UC San Francisco researchers have linked alcohol addiction to the release of endorphins in the human brain, marking the first time these feel-good chemicals were directly related to alcohol use in Homo sapiens.

Shedding light on the substance’s addictive character, the results revealed that heavy drinkers respond to intoxication with more positive feelings than control subjects who do not drink heavily.

According to UCSF assistant professor of neurology Jennifer Mitchell, the release of endorphins have never been proven as the result of positive emotions that result from drinking alcohol, despite years of common assumption that such a link exists.

“[The research] proves this thing that people have speculated about for 30 years — endorphin release does indeed occur following alcohol consumption,” Mitchell said. “Endorphins make you feel good and we have a tendency to repeat those behaviors that make us feel good. It’s plausible that the endorphin release is leading people to drink.”

UCSF professor of neurology Howard Fields, the study’s co-author, said its groundbreaking findings may lead to new and more innovative forms of treatment for alcoholism while also lessening its related social stigma.

“What I’d like to see is that people begin to think of heavy drinking as a medical problem as opposed to a weakness in moral fiber,” Fields said. “It’s a biological problem.”

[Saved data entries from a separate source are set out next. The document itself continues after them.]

(* ===== verification/Access.v ===== *)
(** * Who may do what: request paths, RBAC permissions and the middlewares that enforce them

    [pkg/handler/utils/path.go], [pkg/rbac] and [pkg/middleware]. A request is the data the
    middlewares read from it; a middleware gives the decision it takes, and the handler behind it is
    an argument. The RBAC and Kessel services are third parties: their answers are arguments. *)

From S2P Require Import Prelude GoStrings GoSplit Config.
From stdpp Require Import options.

Open Scope string_scope.

(** ** Paths (handler/utils/path.go) *)

Definition slash : ascii := ascii_of_N 47.

(** The scan from the end for the last non-empty component. *)
Fixpoint drop_empty_tail (l : list string) : list string :=
  match l with
  | [] => []
  | x :: l' => match drop_empty_tail l' with
               | [] => if x == "" then [] else [x]
               | r => x :: r
               end
  end.

Definition NewPathWithString (path : string) : list string :=
  if (path == "") || (path == "/") then [] else
  match path with
  | EmptyString => []
  | String c _ => if c != slash then [] else drop_empty_tail (tail (strings_Split slash path))
  end.

(** [None]: [output[idx][0]] of an empty component, which panics. *)
Definition RemovePrefixes (p : list string) : option (list string) :=
  if (length p <? 4)%nat then Some [] else
  let beta := nth 0 p "" == "beta" in
  if beta && (length p <? 5)%nat then Some [] else
  let idx := if beta then 1%nat else 0%nat in
  if nth idx p "" != "api" then Some [] else
  if nth (S idx) p "" != "content-sources" then Some [] else
  match nth (S (S idx)) p "" with
  | EmptyString => None
  | String c _ => if c != "v"%char then Some [] else Some (drop (S (S (S idx))) p)
  end.

(** The loop over the components of one resource: [flag]. *)
Fixpoint matches_resource (p r : list string) : bool :=
  match r, p with
  | [], _ => true
  | y :: r', x :: p' => if x != y then false else matches_resource p' r'
  | _ :: _, [] => false   (* lenComponents < lenResource *)
  end.

Fixpoint StartWithResources (p : list string) (resources : list (list string)) : bool :=
  match resources with
  | [] => false
  | r :: resources' =>
      if (length p <? length r)%nat then StartWithResources p resources'
      else if matches_resource p r then true else StartWithResources p resources'
  end.

(** ** Permissions (rbac/permission_map.go) *)

Definition RbacVerbAny := "*".
Definition RbacVerbRead := "read".
Definition RbacVerbWrite := "write".
Definition RbacVerbUpload := "upload".
Definition RbacVerbUndefined := "".
Definition ResourceRepositories := "repositories".
Definition ResourceTemplates := "templates".
Definition ResourceAny := "*".
Definition ResourceUndefined := "".

Record rbacEntry := mk_rbacEntry { resource : string; verb : string }.

(** method -> path -> entry *)
Abbreviation PermissionsMap := (gmap string (gmap string rbacEntry)).
Definition NewPermissionsMap : PermissionsMap := ∅.

(** [None]: no permission found. *)
Definition Permission (pm : PermissionsMap) (method path : string) : option (string * string) :=
  let path := trim_char slash path in
  match pm !! method with
  | Some paths => match paths !! path with
                  | Some permission => Some (permission.(resource), permission.(verb))
                  | None => None
                  end
  | None => None
  end.

(** The map afterwards, and whether the result is non-nil. The entry of a known path is read into a
    variable, and the assignments to that variable do not reach the map. *)
Definition Add (pm : PermissionsMap) (method path res v : string) : PermissionsMap * bool :=
  if (method == "") || (path == "") || (res == "") || (v == "") then (pm, false) else
  if (res == "*") || (v == "*") then (pm, false) else
  let path := trim_char slash path in
  match pm !! method with
  | Some paths =>
      match paths !! path with
      | Some permission => (pm, true)
      | None => (<[method := <[path := mk_rbacEntry res v]> paths]> pm, true)
      end
  | None => (<[method := {[path := mk_rbacEntry res v]}]> pm, true)
  end.

(** ** The RBAC client (rbac/client_wrapper.go) *)

Section Client.
(** The access lists of rbac-client-go, and its [IsAllowed(application, resource, verb)]. *)
Context {AccessList : Type} (empty_list : AccessList) (IsAllowed : AccessList → string → string → string → bool).

Definition application := "content-sources".

(** What one call sees: the cache, if there is one, with what it holds and whether storing into it
    fails, and the answer of the RBAC service. *)
Record rbac_env := mk_rbac_env {
  re_cache : option (option AccessList * option string);
  re_access : string + AccessList
}.

Inductive allowed_result :=
  | Allowed_is (b : bool)
  | Allowed_err (msg : string)
  | Allowed_panic.   (* the cache is nil *)

(** The answer, and the list stored into the cache. *)
Definition Allowed (env : rbac_env) (res v : string) : allowed_result * option AccessList :=
  match env.(re_cache) with
  | Some (Some acl, _) => (Allowed_is (IsAllowed acl application res v), None)
  | _ =>
      match env.(re_access), env.(re_cache) with
      | _, None => (Allowed_panic, None)
      | inl _, Some (_, Some set_err) => (Allowed_err set_err, None)
      | inl _, Some (_, None) => (Allowed_is false, Some empty_list)
      | inr acl, Some (_, Some _) => (Allowed_is (IsAllowed acl application res v), None)
      | inr acl, Some (_, None) => (Allowed_is (IsAllowed acl application res v), Some acl)
      end
  end.
End Client.

(** ** Kessel (rbac/kessel.go) *)

Definition mapToKesselPermission (res v : string) : string :=
  if (res == ResourceAny) || (res == ResourceUndefined) || (res == "") then "" else
  let kesselVerb :=
    if v == RbacVerbRead then Some "view"
    else if v == RbacVerbWrite then Some "edit"
    else if v == RbacVerbUpload then Some "upload"
    else None in
  match kesselVerb with
  | None => ""
  | Some kv =>
      let kesselResource :=
        if res == ResourceRepositories then "repository"
        else if res == ResourceTemplates then "template"
        else "" in
      "content_sources_" +:+ kesselResource +:+ "_" +:+ kv
  end.

(** The identity of a request, as far as the middlewares read it. *)
Record Identity := mk_Identity {
  id_Type : string;
  id_OrgID : string;
  id_InternalOrgID : string;
  id_AccountNumber : string;
  id_Username : option string;        (* User, if present *)
  id_ServiceAccount : bool
}.

(** The Kessel client: the default workspace of an organisation, and the two checks. *)
Record KesselClient := mk_KesselClient {
  GetDefaultWorkspaceID : string → string + string;
  CheckRead : string → string → string + bool;
  CheckWrite : string → string → string + bool
}.

Definition KesselAllowed (k : KesselClient) (id : Identity) (res v : string) : string + bool :=
  match id.(id_Username), id.(id_ServiceAccount) with
  | None, false => inl "no user or service account identity found in context"
  | _, _ =>
      match k.(GetDefaultWorkspaceID) id.(id_OrgID) with
      | inl e => inl ("failed to get root workspace ID: " +:+ e)
      | inr workspaceID =>
          let p := mapToKesselPermission res v in
          if v == RbacVerbRead then k.(CheckRead) workspaceID p else k.(CheckWrite) workspaceID p
      end
  end.

(** ** Requests *)

Record Request := mk_Request {
  rq_Method : string;
  rq_Path : string;        (* c.Path(): the pattern of the matched route *)
  rq_XrhidHeader : string;
  rq_Identity : Identity
}.

(** middleware/utils.go *)
Definition MatchedRoute (routes : list string) (pathx : string) : string :=
  if contains routes pathx then pathx else "".

(** middleware/rbac.go: what the middleware does with a request. *)
Inductive decision := Next | ErrBadRequest | ErrNotFound | ErrUnauthorized | Panic.

#[global] Instance decision_eq_dec : EqDecision decision.
Proof. solve_decision. Defined.

Section RbacMiddleware.
Context (routes : list string) (skipper : option (Request → bool)) (pm : PermissionsMap).
(** Whether the Kessel feature is on for the request, and the two clients' answers. *)
Context (useKessel : Request → bool) (kesselAllowed rbacAllowed : Request → string → string → string + bool).

Definition NewRbac (r : Request) : decision :=
  if match skipper with Some f => f r | None => false end then Next else
  match RemovePrefixes (NewPathWithString (MatchedRoute routes r.(rq_Path))) with
  | None => Panic
  | Some comps =>
      let path := strings_Join "/" comps in
      if path == "" then ErrBadRequest else
      match Permission pm r.(rq_Method) path with
      | None => ErrNotFound
      | Some (res, v) =>
          if r.(rq_XrhidHeader) == "" then ErrUnauthorized else
          match (if useKessel r then kesselAllowed r res v else rbacAllowed r res v) with
          | inl _ => ErrUnauthorized
          | inr false => ErrUnauthorized
          | inr true => Next
          end
      end
  end.
End RbacMiddleware.

(** middleware/enforce_identity.go *)

Definition SkipAuth (p : string) : bool :=
  let skipped := ["/ping"; "/openapi.json"; "/repository_gpg_key/:uuid"] in
  contains skipped p || contains skipped (TrimSuffix p "/").

Definition SkipRbac (internalUser : string) (r : Request) (p : string) : bool :=
  let skipped := ["/templates/:template_uuid/config.repo"] in
  (contains skipped p && (r.(rq_Identity).(id_Type) == "System")) ||
  ((p == "/templates/:uuid/advisories/ids") && (r.(rq_Identity).(id_Username) == Some internalUser) &&
   (r.(rq_Method) == "GET")).

Definition getPath (routes : list string) (fullRootPath : string) (r : Request) : string :=
  let path := MatchedRoute routes r.(rq_Path) in
  if path == "" then path else
  let lengthOfPrefix := length (strings_Split slash fullRootPath) in
  let splitPath := strings_Split slash path in
  if (lengthOfPrefix <? length splitPath)%nat
  then "/" +:+ strings_Join "/" (drop lengthOfPrefix splitPath) else path.

Definition SkipMiddleware (routes : list string) (fullRootPath internalUser : string) (r : Request) : bool :=
  let p := getPath routes fullRootPath r in SkipRbac internalUser r p || SkipAuth p.

(** [None]: the request goes on; [Some d]: 403 with that detail. *)
Definition EnforceOrgId (id : Identity) : option string :=
  if (id.(id_InternalOrgID) == RedHatOrg) || (id.(id_OrgID) == RedHatOrg) then Some "Org ID cannot be -1"
  else if (id.(id_InternalOrgID) == CommunityOrg) || (id.(id_OrgID) == CommunityOrg) then Some "Org ID cannot be -2"
  else if (id.(id_InternalOrgID) == LightwellOrg) || (id.(id_OrgID) == LightwellOrg) then Some "Org ID cannot be -3"
  else None.

(** ** middleware/enforce_consistent_org_id.go *)

(** A decoded JSON value. *)
Inductive json :=
  | JNull
  | JBool (x : bool)
  | JNumber (x : string)
  | JString (x : string)
  | JArray (x : list json)
  | JObject (x : list (string * json)).

(** A decoded object keeps the last value of a key. *)
Fixpoint jget (k : string) (o : list (string * json)) : option json :=
  match o with
  | [] => None
  | (k', v) :: o' => match jget k o' with Some v' => Some v' | None => if k == k' then Some v else None end
  end.

Definition org_id_field (o : list (string * json)) : list string :=
  match jget "org_id" o with
  | Some (JString s) => if s != "" then [s] else []
  | _ => []
  end.

Definition extractOrgIds (response : list (string * json)) : list string :=
  (org_id_field response ++
   match jget "data" response with
   | Some (JArray items) => flat_map (λ item, match item with JObject o => org_id_field o | _ => [] end) items
   | Some (JObject o) => org_id_field o
   | _ => []
   end)%list.

(** A response body: its bytes, and what [json.Unmarshal] into a map makes of them. *)
Record Body := mk_Body { bytes : string; decoded : option (list (string * json)) }.

Record Response := mk_Response {
  rs_code : Z;
  rs_headers : gmap string (list string);
  rs_body : Body
}.

(** What the middleware returns: an error, and nothing is written, or what the client receives. *)
Inductive outcome :=
  | HandlerError (msg : string)            (* the handler's own error *)
  | MissingOrgId                           (* 400 *)
  | OrgIdMismatch                          (* 500 *)
  | Written (code : Z) (headers : gmap string (list string)) (body : string)
  | Skipped.

Definition SkipEnforceConsistentOrgId (path : string) : bool :=
  contains ["/admin/tasks/"; "/admin/tasks/:uuid"; "/admin/features/"; "/admin/features/:name/content/";
            "/rpms/names"; "/package_groups/names"; "/environments/names"; "/module_streams/search"] path.

(** [Header().Set] for each value in turn: the last one stays. *)
Definition copy_headers (from to : gmap string (list string)) : gmap string (list string) :=
  map_imap (λ _ values, match last values with Some v => Some [v] | None => None end) from ∪ to.

Definition org_id_allowed (orgId responseOrgId : string) : bool :=
  (responseOrgId == orgId) || (responseOrgId == RedHatOrg) || (responseOrgId == CommunityOrg) ||
  (responseOrgId == LightwellOrg) || (responseOrgId == LightwellDemoOrg).

Section OrgMiddleware.
Context (routes : list string) (fullRootPath internalUser : string).

Definition EnforceConsistentOrgId (r : Request) (original : gmap string (list string))
    (next : string + Response) : outcome :=
  if SkipMiddleware routes fullRootPath internalUser r then Skipped else
  if SkipEnforceConsistentOrgId (getPath routes fullRootPath r) then Skipped else
  let orgId := r.(rq_Identity).(id_InternalOrgID) in
  if orgId == "" then MissingOrgId else
  match next with
  | inl e => HandlerError e
  | inr rec =>
      let write := Written rec.(rs_code) (copy_headers rec.(rs_headers) original) rec.(rs_body).(bytes) in
      if (rec.(rs_code) =? 200)%Z && (rec.(rs_body).(bytes) != "") then
        match rec.(rs_body).(decoded) with
        | None => write
        | Some response =>
            if forallb (org_id_allowed orgId) (extractOrgIds response) then write else OrgIdMismatch
        end
      else write
  end.
End OrgMiddleware.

Mitchell said it can also lead to improvements on Naltrexone, a drug which is currently used to treat alcohol addiction.

“The long-term goal is to develop these therapeutic treatments,” Mitchell said. “The shorter goal is to take Naltrexone as our litmus test and better it, through reverse engineering and [make] it specific enough that when people take it, they have the beneficial effects of the drug but not the side effects.”

On college campuses, alcohol abuse is an especially prevalent issue since it plays a major role in students’ social activities, Fields said.

“[UCSB is] a college where a lot of people begin to drink heavily and there’s peer pressure among certain groups of college students to actually try to drink a lot and they do. I know that that happens at Santa Barbara,” Fields said. “That’s the point at which early education and early intervention might be able to prevent people from going on and having a more serious alcohol problem.”